The problem remains. I use GhettoVCB latest to do thin clone backups to a Windows 2003 Server compressed volume, projecting the volume as an NFS share. GhettoVCB deletes the oldest backups, so there is no reason for the volume to run out of space, and indeed both Windows and ESXi agree on the amount of free space, and that there are many times what is required for the backup even if the backups were not thin. This is what I've observed:
1. After so many cycles, the same, and largest VM, will not backup anymore. The error from vmkfstools is that it is out of disk space, even though it shows it has almost a terabyte of free space. I'm assuming the reason the problem is with this VM is because it's larger than the rest all put together. (80 declared, 55 GB thin) I have other declared at 80 also, but they are much smaller from a thin standpoint.

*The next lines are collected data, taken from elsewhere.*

(* ===== verification/Base64Stream.v ===== *)
(** * Base64: strings and streams

    Models src/include/types/base64.hpp and src/libwolframe/base64.cpp: the encoding of a
    block to a string and the encoder and decoder of streams, which pass chunks through
    buffers of a fixed size.  The theorems of the codec are here. *)
From S2P Require Import Prelude Base64 Base64Encode Base64Decode.
From Stdlib Require Import ZifyNat.

(** ** Definitions *)

Definition LOCAL_BUFFERSIZE : nat := 512.

(** [output.write( encoded, codedSize)], a write of a negative size is undefined. *)
Definition write (output text : list ascii) (codedSize : Z) : res (list ascii) :=
  _ ← check_that (0 <=? codedSize) (Undefined "write of a negative size");
  Ok (output ++ take (Z.to_nat codedSize) text).

(** The last chunk and the end, behind the loop. *)
Definition encode_tail (state : EncodeState) (plain : list ascii) (max : Z) (output : list ascii)
    : res (EncodeState * list ascii) :=
  '(state, codedSize, encoded) ← base64_encodeChunk state plain max;
  output ← write output encoded codedSize;
  '(codedSize, encoded) ← base64_encodeEndChunk state max;
  output ← write output encoded codedSize;
  Ok (state, output).

Fixpoint encode_string_loop (fuel : nat) (state : EncodeState) (plain output : list ascii) : res (list ascii) :=
  match fuel with
  | O => OutOfFuel
  | S fuel' =>
      if (LOCAL_BUFFERSIZE <? length plain)%nat then
        '(state, codedSize, encoded) ←
          base64_encodeChunk state (take LOCAL_BUFFERSIZE plain) (2 * Z.of_nat LOCAL_BUFFERSIZE);
        output ← write output encoded codedSize;
        encode_string_loop fuel' state (drop LOCAL_BUFFERSIZE plain) output
      else
        '(_, output) ← encode_tail state plain (2 * Z.of_nat LOCAL_BUFFERSIZE) output;
        Ok output
  end.

Definition encode (memory : ascii * ascii * ascii) (data : list ascii) (lineLength : Z) : res (list ascii) :=
  encode_string_loop (S (length data)) (base64_initEncodeState memory lineLength) data [].

(** An input stream: reading less than it should sets its end and failure bits. *)
Record istream := mkIstream { is_rest : list ascii; is_good : bool }.
(** X18.  The root that the handler passes to [url.parse] always matches
    [/http[s]*:\/\//]: a root matches when it holds [http], any number of
    [s] and [://] somewhere, and is then passed as it is; any root that
    does not match gets [http://] in front; doing this twice changes
    nothing more. *)
Theorem normalize_has_scheme (url_parse : string -> urlObj) (req : request)
    (root a b : string) :
  rootObj_of url_parse req = url_parse (Counting.normalize (pathname1 req))
  /\ has_scheme (Counting.normalize root) = true
  /\ Counting.normalize (Counting.normalize root) = Counting.normalize root
  /\ Counting.normalize (a ++ "http://" ++ b) = a ++ "http://" ++ b
  /\ Counting.normalize (a ++ "https://" ++ b) = a ++ "https://" ++ b
  /\ (has_scheme root = true
      <-> exists a' n b', root = a' ++ "http" ++ Pattern.esses n ++ "://" ++ b')
  /\ (has_scheme root = true -> Counting.normalize root = root)
  /\ (has_scheme root = false -> Counting.normalize root = "http://" ++ root)
  /\ (has_scheme (pathname1 req) = true ->
      rootObj_of url_parse req = url_parse (pathname1 req))
  /\ (has_scheme (pathname1 req) = false ->
      rootObj_of url_parse req = url_parse ("http://" ++ pathname1 req)).
Proof.
  assert (Hscheme : has_scheme (Counting.normalize root) = true).
  { unfold Counting.normalize. destruct (has_scheme root) eqn:Hroot; [exact Hroot|].
    apply (has_scheme_inside "" root). }
  destruct (has_scheme_inside a b) as [Hhttp Hhttps].
  split; [reflexivity|]. split; [exact Hscheme|].
  split; [unfold Counting.normalize at 1; now rewrite Hscheme|].
  split; [unfold Counting.normalize; now rewrite Hhttp|].
  split; [unfold Counting.normalize; now rewrite Hhttps|].
  split; [apply has_scheme_matches|].
  split; [intros H; unfold Counting.normalize; now rewrite H|].
  split; [intros H; unfold Counting.normalize; now rewrite H|].
  split; intros H; unfold rootObj_of; cbn zeta; now rewrite H.
Qed.

(** A host without scheme, and a root with the scheme [httpss]. *)
Lemma normalize_has_scheme_witness :
  rootObj_of Scenario.parse_example (mkRequest "example.com" None)
  = Scenario.parse_example "http://example.com"
  /\ Counting.normalize "example.com" = "http://example.com"
  /\ Counting.normalize "httpss://example.com" = "httpss://example.com".
Proof.
  pose proof (normalize_has_scheme Scenario.parse_example (mkRequest "example.com" None)
                "example.com" "" "")
    as (_ & _ & _ & _ & _ & _ & _ & Hprefixed & _ & Hparsed).
  pose proof (normalize_has_scheme Scenario.parse_example (mkRequest "example.com" None)
                "httpss://example.com" "" "")
    as (_ & _ & _ & _ & _ & Hmatches & Hkept & _).
  split; [apply Hparsed; reflexivity|].
  split; [apply Hprefixed; reflexivity|].
  apply Hkept, Hmatches. exists "", 2%nat, "example.com". reflexivity.
Defined.

(** ** The predecessor's HTML fetch *)

(** X19.  [getHTML] of the synchronous predecessor never calls back after
    the ['error'] event; wherever it does end otherwise, [getHTML] of
    [server.js] ends in the same way, and where it is dropped [server.js]
    calls back without HTML. *)
Theorem getHTML_first_drops_errors (hops : nat) (net : Html.web) (url : string)
    (protocol : Html.protocol_arg) (root : string) :
  (net (Html.client_of (Html.target url protocol root)) (Html.target url protocol root)
   = Html.PageError ->
   Html.getHTML_first hops net url protocol root = Html.Dropped)
  /\ (Html.getHTML_first hops net url protocol root <> Html.Dropped ->
      Html.getHTML hops net url protocol root
      = Html.getHTML_first hops net url protocol root)
  /\ (Html.getHTML_first hops net url protocol root = Html.Dropped ->
      Html.getHTML hops net url protocol root = Html.Called None).
Proof.
  split.
  - intros Hnet. destruct hops; simpl; rewrite Hnet; reflexivity.
  - revert url protocol. induction hops as [|hops IH]; intros url protocol;
      rewrite getHTML_unfold; cbn zeta; simpl Html.getHTML_first;
      destruct (net _ _) as [statusCode location chunks|];
      try (split; [intros H; now elim H | reflexivity]);
      destruct (statusCode =? 200); try (split; [reflexivity | discriminate]);
      destruct ((statusCode =? 301) || (statusCode =? 302));
      try (split; [reflexivity | discriminate]);
      destruct location as [l|]; try (split; [reflexivity | discriminate]).
    apply IH.
Qed.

It will get to 90%+ complete before it fails.
2. When I run into the problem, no matter how many backups I erase, and no matter how much free space the NFS volumes shows I have, I can no longer backup the VMs. The error returned in vmkfstools is that there is not enough disk space, even when there is almost a terabyte free.
3. If I run chkdsk, no switches, from within Windows (read only), it shows no errors.

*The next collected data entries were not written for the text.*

(** X16: every route answers every request whose parameters are strings or
    absent: no handler lets an error escape, whatever the outside services
    do, and the status code is 200, 400 or 500.  A status callback with
    parameters of any kind is answered 200 whenever its CallSid and its To
    can be converted to text; its only other outcome is the conversion
    error, thrown before any outbound request and any log. *)
Theorem X16_routes_always_answer (w : World) (route : Route) (req : Request)
    (callback : RawRequest) :
  (exists response,
     outcome (serve w route req) = Ok response /\
     (code response = 200 \/ code response = 400 \/ code response = 500)%Z) /\
  (printable (rawBody callback "CallSid") = true ->
   printable (rawBody callback "To") = true ->
   answered (callStatusHandler w callback) = Some 200%Z) /\
  (answered (callStatusHandler w callback) = Some 200%Z \/
   callStatusHandler w callback
   = ([], Throw (mkError "Cannot convert object to primitive value"))).
Proof.
  split; [|split].
  - destruct route; cbn [serve].
    + destruct (smsWebhook_cases w req)
        as [[_ E]|[(sid & _ & _ & _ & _ & E)|(t & reason & _ & E & _)]];
        rewrite E; eexists; (split; [reflexivity|cbn; tauto]).
    + rewrite (callStatus_answers w (raw req)) by reflexivity.
      eexists. split; [reflexivity|cbn; tauto].
    + destruct (sendSmsHandler_cases w req)
        as [[_ E]|[(sid & _ & _ & _ & _ & E)|(t & reason & _ & E & _)]];
        rewrite E; eexists; (split; [reflexivity|cbn; tauto]).
    + eexists. split; [reflexivity|cbn; tauto].
    + destruct (handleCall_cases w req)
        as [(_ & _ & A)|[(_ & extra & e & E & _)|(_ & session & _ & _ & _ & E)]].
      * unfold answered in A.
        destruct (outcome (handleCall w req)) as [response|]; [|discriminate].
        exists response. split; [reflexivity|]. inversion A. tauto.
      * rewrite E. eexists. split; [reflexivity|cbn; tauto].
      * cbv zeta in E. destruct (callsReply w _ _); rewrite E;
          eexists; (split; [reflexivity|cbn; tauto]).
    + destruct (handleCall_cases w req)
        as [(_ & _ & A)|[(_ & extra & e & E & _)|(_ & session & _ & _ & _ & E)]].
      * unfold answered in A.
        destruct (outcome (handleCall w req)) as [response|]; [|discriminate].
        exists response. split; [reflexivity|]. inversion A. tauto.
      * rewrite E. eexists. split; [reflexivity|cbn; tauto].
      * cbv zeta in E. destruct (callsReply w _ _); rewrite E;
          eexists; (split; [reflexivity|cbn; tauto]).
  - intros P1 P2. unfold answered. now rewrite (callStatus_answers w callback P1 P2).
  - destruct (callStatus_cases w callback)
      as [(status & _ & _ & _ & E)|[E|[(label & E)|
          (key & name & tag & label & log & E & _)]]].
    + now right.
    + left. now rewrite E.
    + left. now rewrite E.
    + left. cbv zeta in E. now rewrite E.
Qed.

Lemma X16_routes_always_answer_witness :
  printable (rawBody (raw busyJane) "CallSid") = true /\
  printable (rawBody (raw busyJane) "To") = true /\
  answered (callStatusHandler worldDown (raw busyJane)) = Some 200%Z /\
  callStatusHandler worldDown busyObjectSid
  = ([], Throw (mkError "Cannot convert object to primitive value")).
Proof.
  split; [reflexivity|]. split; [reflexivity|]. split.
  - apply (X16_routes_always_answer worldDown PostCallStatus busyJane (raw busyJane));
      reflexivity.
  - reflexivity.
Defined.

(** The messages in the trace of [sendSMS]. *)
Lemma sendSMS_messages (w : World) (phoneNumber message : JsValue) c p :
  In (EvMessagesCreate c p) (trace (sendSMS w phoneNumber message)) ->
  c = smsClient w /\ p = smsParams w phoneNumber message /\
  truthy (formatPhoneNumber phoneNumber) = true.
Proof.
  destruct message as [| |text]; try (intros []).
  rewrite sendSMS_eq.
  destruct (truthy (formatPhoneNumber phoneNumber)) eqn:F; cbv zeta.
  - destruct (clientRefused w (smsClient w)).
    + cbn. intros [H|[H|[]]]; discriminate H.
    + destruct (messagesReply w _ _); cbn.
      * intros [H|[]]. inversion H. now repeat split.
      * intros [H|[H|[H|[]]]]; try discriminate H. inversion H. now repeat split.
  - cbn. intros H. repeat (destruct H as [H|H]; [discriminate H|]). destruct H.
Qed.

(** Every message a route dispatches is the one [sendSMS] builds. *)
Lemma serve_message (w : World) (route : Route) (req : Request) c p :
  In (EvMessagesCreate c p) (trace (serve w route req)) ->
  exists phoneNumber message,
    c = smsClient w /\ p = smsParams w phoneNumber message /\
    truthy (formatPhoneNumber phoneNumber) = true /\ truthy message = true.
Proof.
  intros H.
  assert (exists phoneNumber message,
            In (EvMessagesCreate c p) (trace (sendSMS w phoneNumber message)) /\
            truthy message = true) as (phoneNumber & message & Hs & Tm).
  { destruct route; cbn [serve] in H.
    - rewrite smsWebhook_eq in H.
      destruct (truthy (webhookPhone req) && truthy (webhookMessage req)) eqn:A.
      + apply andb_true_iff in A as [_ Tm].
        exists (webhookPhone req), (webhookMessage req). split; [|exact Tm].
        destruct (sendSMS w _ _) as [t [sid|e]]; cbn [trace fst] in *; [exact H|].
        apply in_app_or in H as [H|[H|[]]]; [exact H|discriminate H].
      + destruct H as [H|[]]. discriminate H.
    - exfalso. destruct (callStatus_bounds w (raw req)) as (_ & Hm & _).
      now apply (not_in_filter _ _ _ Hm) in H.
    - rewrite sendSmsHandler_eq in H.
      destruct (truthy (body req "phoneNumber") && truthy (body req "message")) eqn:A.
      + apply andb_true_iff in A as [_ Tm].
        exists (body req "phoneNumber"), (body req "message"). split; [|exact Tm].
        destruct (sendSMS w _ _) as [t [sid|e]]; cbn [trace fst] in *; [exact H|].
        apply in_app_or in H as [H|[H|[]]]; [exact H|discriminate H].
      + destruct H as [H|[]]. discriminate H.
    - destruct H.
    - exfalso. pose proof (handleCall_no_message w req) as Hm.
      assert (In (EvMessagesCreate c p) (filter isMessagesCreate (trace (handleCall w req))))
        as H' by (apply filter_In; now split).
      rewrite Hm in H'. destruct H'.
    - exfalso. pose proof (handleCall_no_message w req) as Hm.
      assert (In (EvMessagesCreate c p) (filter isMessagesCreate (trace (handleCall w req))))
        as H' by (apply filter_In; now split).
      rewrite Hm in H'. destruct H'. }
  destruct (sendSMS_messages w phoneNumber message c p Hs) as (-> & -> & F).
  exists phoneNumber, message. now repeat split.
Qed.

(** X17: whichever route dispatches a message, it goes through a client
    with a 30000 ms timeout and no keep-alive, from the configured sender
    number, as first attempt with the price cap "0.15", to a number that is
    a plus sign followed by digits only, and with a text that is not empty. *)
Theorem X17_dispatched_messages (w : World) (route : Route) (req : Request) c p :
  In (EvMessagesCreate c p) (trace (serve w route req)) ->
  clientOptions c = Some {| timeout := 30000; keepAlive := false |} /\
  accountSid c = TWILIO_ACCOUNT_SID w /\ authToken c = TWILIO_AUTH_TOKEN w /\
  msgFrom p = TWILIO_PHONE_NUMBER w /\ attempt p = 1%Z /\ maxPrice p = "0.15" /\
  truthy (msgBody p) = true /\
  exists d, msgTo p = JsString (String "+" d) /\ isDigits d = true.
Proof.
  intros H.
  destruct (serve_message w route req c p H) as (phoneNumber & message & -> & -> & F & Tm).
  repeat split; try reflexivity; try exact Tm.
  destruct (formatPhoneNumber phoneNumber) as [| |s] eqn:E; try discriminate F.
  destruct (formatPhoneNumber_shape phoneNumber s E) as (d & -> & Hd & _).
  exists d. split; [exact E|exact Hd].
Qed.

Lemma X17_dispatched_messages_witness :
  let req := request [] [("phoneNumber", "(555) 123-4567"); ("message", "See you at 4pm")] in
  In (EvMessagesCreate (smsClient worldUp)
        (smsParams worldUp (JsString "(555) 123-4567") (JsString "See you at 4pm")))
     (trace (serve worldUp PostSendSms req)) /\
  msgFrom (smsParams worldUp (JsString "(555) 123-4567") (JsString "See you at 4pm"))
  = JsString "+15550001111" /\
  exists d,
    msgTo (smsParams worldUp (JsString "(555) 123-4567") (JsString "See you at 4pm"))
    = JsString (String "+" d) /\ isDigits d = true.
Proof.
  cbv zeta.
  pose (req := request [] [("phoneNumber", "(555) 123-4567"); ("message", "See you at 4pm")]).
  split; [left; reflexivity|].
  destruct (X17_dispatched_messages worldUp PostSendSms req (smsClient worldUp)
              (smsParams worldUp (JsString "(555) 123-4567") (JsString "See you at 4pm")))
    as (_ & _ & _ & Hfrom & _ & _ & _ & Hto); [left; reflexivity|].
  split; [exact Hfrom|exact Hto].
Defined.

(** ** CallStatusHandler, other statuses *)

Lemma isString_neq (x : JsAny) (literal : string) :
  x <> Plain (JsString literal) -> isString x literal = false.
Proof.
  intros N. destruct (isString x literal) eqn:E; [|reflexivity].
  apply isString_inv in E. contradiction.
Qed.

(** X18: a status callback whose CallStatus is none of the seven statuses
    the handler logs ("answered", a different spelling, a value that is not
    a string, or none at all) is acknowledged with 200 and causes no request
    and no log, whatever its other fields are; one whose CallStatus is
    anything but the exact strings "busy" and "no-answer" is acknowledged
    the same way provided its CallSid and its To can be converted to text;
    and no status callback ever causes more than one request, a message or
    a call. *)
Theorem X18_status_without_tagging (w : World) (req : RawRequest) :
  ((forall status, In status loggedStatuses ->
                   rawBody req "CallStatus" <> Plain (JsString status)) ->
   callStatusHandler w req = ([], Ok {| code := 200; content := Text "OK" |})) /\
  (rawBody req "CallStatus" <> Plain (JsString "busy") ->
   rawBody req "CallStatus" <> Plain (JsString "no-answer") ->
   printable (rawBody req "CallSid") = true -> printable (rawBody req "To") = true ->
   callStatusHandler w req = ([], Ok {| code := 200; content := Text "OK" |})) /\
  (List.length (filter isFetch (trace (callStatusHandler w req))) <= 1)%nat /\
  filter isMessagesCreate (trace (callStatusHandler w req)) = [] /\
  filter isCallsCreate (trace (callStatusHandler w req)) = [].
Proof.
  split; [|split; [|apply callStatus_bounds]].
  - intros N. unfold callStatusHandler.
    rewrite !isString_neq by (apply N; cbn; tauto). reflexivity.
  - intros Hb Hn P1 P2. unfold callStatusHandler.
    rewrite (isString_neq _ _ Hb), (isString_neq _ _ Hn).
    rewrite (consoleLog_printable [rawBody req "CallSid"; rawBody req "To"])
      by (cbn; now rewrite P1, P2).
    repeat match goal with
           | |- context [isString ?a ?b] =>
               let S := fresh "S" in
               destruct (isString a b) eqn:S; rewrite ?(consoleLog_status _ _ _ S)
           end;
      rewrite ?(consoleLog_printable [rawBody req "CallSid"]) by (cbn; now rewrite P1);
      reflexivity.
Qed.

Lemma X18_status_without_tagging_witness :
  let req := {| rawQuery := fun _ => Plain JsUndefined;
                rawBody := fun key =>
                  if String.eqb key "CallStatus" then Plain (JsString "Busy")
                  else if String.eqb key "CallSid" then Other true None
                  else Plain JsUndefined |} in
  (forall status, In status loggedStatuses ->
                  rawBody req "CallStatus" <> Plain (JsString status)) /\
  callStatusHandler worldDown req = ([], Ok {| code := 200; content := Text "OK" |}) /\
  callStatusHandler worldDown
    (raw (request [("clientName", "Jane")] [("CallStatus", "completed"); ("CallSid", "CA1")]))
  = ([], Ok {| code := 200; content := Text "OK" |}).
Proof.
  cbv zeta.
  assert (forall status, In status loggedStatuses ->
                         Plain (JsString "Busy") <> Plain (JsString status)) as N.
  { intros status H. cbn in H.
    repeat (destruct H as [<-|H]; [discriminate|]). destruct H. }
  split; [exact N|]. split.
  - apply (proj1 (X18_status_without_tagging worldDown _)). exact N.
  - apply (proj1 (proj2 (X18_status_without_tagging worldDown _)));
      try reflexivity; discriminate.
Defined.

4. If I run chkdsk /f, and reboot, it finds and fixes errors. However, if I repeat the process, I will get the same errors on the same files no matter how many times I do it. This behavior is consistent for the system drive as well, which is not exported NFS and has no thin backups on it, and is not compressed. I also get the same behavior on my other 2003 Server VM. It seems chkdsk doesn't work properly inside of a VM.
5. The last process of chckdsk /f runs is recalculate the free space. After that, I can backup again.

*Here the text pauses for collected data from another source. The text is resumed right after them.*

(** * agent-orch: the MCP tool gateway and the agent orchestrator

    A shallow embedding of the TypeScript sources
    - [mcp-server/src/server.ts] (the [/mcp/call] handler of [createMcpServer]),
    - [mcp-server/src/tools/index.ts] (the tool registry),
    - [mcp-server/src/tools/definitions/*.ts] and [executors/*.ts],
    - [mcp-server/src/middleware/audit-logger.ts],
    - [agent-workflows/src/agents/base.ts] and
    - [agent-workflows/src/orchestration/orchestrator.ts],
    followed by the properties established about them.

    A string of the program is modelled by its UTF-8 encoding, held in
    a [string] (a sequence of bytes; a lone surrogate takes the three
    bytes of its generalised encoding).  Its [length], counted by
    JavaScript in UTF-16 code units, is [Str.length16]; its length in
    bytes is [String.length].  Searching, splitting and comparing for
    ASCII characters agree byte by byte with the same operations on
    code units.  Times and sizes are modelled by [Z], JSON numbers by
    [Q], and the results of floating-point arithmetic by binary64
    floats. *)

From Stdlib Require Import String Ascii List Bool ZArith QArith Lia DecimalString.
From Stdlib Require Floats.PrimFloat Floats.SpecFloat Floats.FloatOps.
Import ListNotations.
Open Scope list_scope.
Open Scope string_scope.
Open Scope Z_scope.

Set Implicit Arguments.

(* ================================================================= *)
(** * Strings *)

Module Str.

(** [String.prototype.startsWith]. *)
Definition startsWith (s pre : string) : bool := String.prefix pre s.

(** [String.prototype.includes]. *)
Fixpoint includes (s sub : string) : bool :=
  String.prefix sub s
  || match s with
     | EmptyString => false
     | String _ r => includes r sub
     end.

(** A string occurs verbatim inside another one. *)
Definition occurs_in (x s : string) : Prop :=
  exists pre post, s = pre ++ x ++ post.

(** [String(n)] for an integer. *)
Definition of_Z (n : Z) : string := NilZero.string_of_int (Z.to_int n).

(** [Array.prototype.join(sep)]. *)
Fixpoint join (sep : string) (l : list string) : string :=
  match l with
  | [] => ""
  | [x] => x
  | x :: r => x ++ sep ++ join sep r
  end.

(** [String.prototype.split(c)] for a one-character separator. *)
Fixpoint split (c : ascii) (s : string) : list string :=
  match s with
  | EmptyString => [EmptyString]
  | String a r =>
      if Ascii.eqb a c then EmptyString :: split c r
      else match split c r with
           | h :: t => String a h :: t
           | [] => [String a EmptyString]
           end
  end.
(** [Handler._should_process] *)
Definition _should_process (file_path : pystr) : bool :=
  if negb (truthy file_path) then false
  else
    let filename := PosixPath.basename file_path in
    if startswith filename (ustr ".") then false
    else if existsb (endswith filename)
              [ustr ".tmp"; ustr ".crdownload"; ustr ".partial"; ustr ".download"]
    then false
    else true.

(** The handlers start a [threading.Timer]: the delay in milliseconds and
    the path its thread passes to [_on_file_created]. *)
Definition timer : Type := (Z * pystr)%type.

Definition on_created (event : fs_event) : list timer :=
  if negb (is_directory event) then
    let file_path := src_path event in
    if _should_process file_path then [(2000, file_path)] else []
  else [].

Definition on_moved (event : fs_event) : list timer :=
  if negb (is_directory event) then
    let file_path := dest_path event in
    if _should_process file_path then [(1000, file_path)] else []
  else [].

Definition on_modified (event : fs_event) : list timer :=
  if negb (is_directory event) then
    let file_path := src_path event in
    if _should_process file_path then [(3000, file_path)] else []
  else [].

(** The monitor, the host it runs on, and the calls of its callback so
    far (latest first). The callback may change the host: it is the
    organizer filing the file away. *)
Record monitor : Type := Monitor {
  callback : option (pystr -> world -> world);
  processed_files : gset pystr;
  host : world;
  forwarded : list pystr
}.

Definition claim (m : monitor) (p : pystr) : monitor :=
  {| callback := callback m; processed_files := processed_files m ∪ {[p]};
     host := host m; forwarded := forwarded m |}.

Definition call_back (m : monitor) (p : pystr) : monitor :=
  match callback m with
  | Some cb =>
      {| callback := callback m; processed_files := processed_files m;
         host := cb p (host m); forwarded := p :: forwarded m |}
  | None => m
  end.

(** [DownloadsMonitor._on_file_created] *)
Definition _on_file_created (m : monitor) (file_path : pystr) : monitor :=
  if bool_decide (file_path ∈ processed_files m) then m
  else if negb (OS.path_exists (host m) file_path) then m
  else
    let m := claim m file_path in
    call_back m file_path.

(** ** Timer threads

    Each timer runs [_on_file_created] on a thread of its own, and nothing
    in the class holds a lock: a thread can be suspended between any two
    of the method's four statements. *)
Inductive pc : Type := AtTest | AtExists | AtAdd | AtCall | AtEnd.

(** One statement of [_on_file_created] for the thread at [l]. *)
Definition thread_step (file_path : pystr) (m : monitor) (l : pc) : monitor * pc :=
  match l with
  | AtTest =>
      if bool_decide (file_path ∈ processed_files m) then (m, AtEnd)
      else (m, AtExists)
  | AtExists =>
      if negb (OS.path_exists (host m) file_path) then (m, AtEnd)
      else (m, AtAdd)
  | AtAdd => (claim m file_path, AtCall)
  | AtCall => (call_back m file_path, AtEnd)
  | AtEnd => (m, AtEnd)
  end.

(** Two timer threads for the same path; a schedule names the thread that
    runs next ([true]: the first). *)
Record threads : Type := Threads { shared : monitor; pc1 : pc; pc2 : pc }.

Definition sched_step (file_path : pystr) (c : threads) (first : bool) : threads :=
  if first then
    let '(m, l) := thread_step file_path (shared c) (pc1 c) in
    {| shared := m; pc1 := l; pc2 := pc2 c |}
  else
    let '(m, l) := thread_step file_path (shared c) (pc2 c) in
    {| shared := m; pc1 := pc1 c; pc2 := l |}.

Definition run_schedule (file_path : pystr) (sched : list bool) (c : threads)
  : threads :=
  fold_left (sched_step file_path) sched c.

6. New Information: If I run chkdsk /f and take the option to dismount the volume instead of running it at boot time, I do not get the errors, although I'm not certain yet if it will return the space as it does with boot version since it doesn't end with recalculating free space. Afterward I ran chkdsk /f and had it perform the tests during boot. However, it acted totally differently this time, and it came back with NO ERRORS. That's a first.
Thoughts:
- The fact that Windows and ESXi agree on the amount of free space is not impressive because NFS is not a file system, it is simply a protocol, and ESXi gets its information from Windows through the NFS protocol.
- It seems likely that vmkfstools actually does run out of disk space, even though Windows shows there is far more than enough.
- Since the problem is related to the number of cycles, I would theorize that the space is not being returned for use when a backup is deleted. This is supported by the fact that after chkdsk /f, I can backup again.
- I've been using this method of backing up since 2008 with no problems. The things that have changed recently is moving from ESXi 4.0 to 5.1, and updating to the latest GhettoVCB script. Since GhettoVCB simply uses VMware commands, the chances of if being script related seems remote.
- Take together with the fact that chkdsk /f does not work properly with the Windows VMs, there appears to be a compatibility issue between Windows and VMware.
- Since I have performed a chckdsk /f, it has started a new cycle and has not yet reached the point where it recycles backup space yet. As soon as the problem surfaces again, I plan to use article How to locate and correct disk space problems on NTFS volumes pointed to by Microsoft to attempt to determine the cause, and possibly implement a cure.
Parting Question:
Has anybody else had this problem, and if you found a way around the problem, what was it?
Thanks!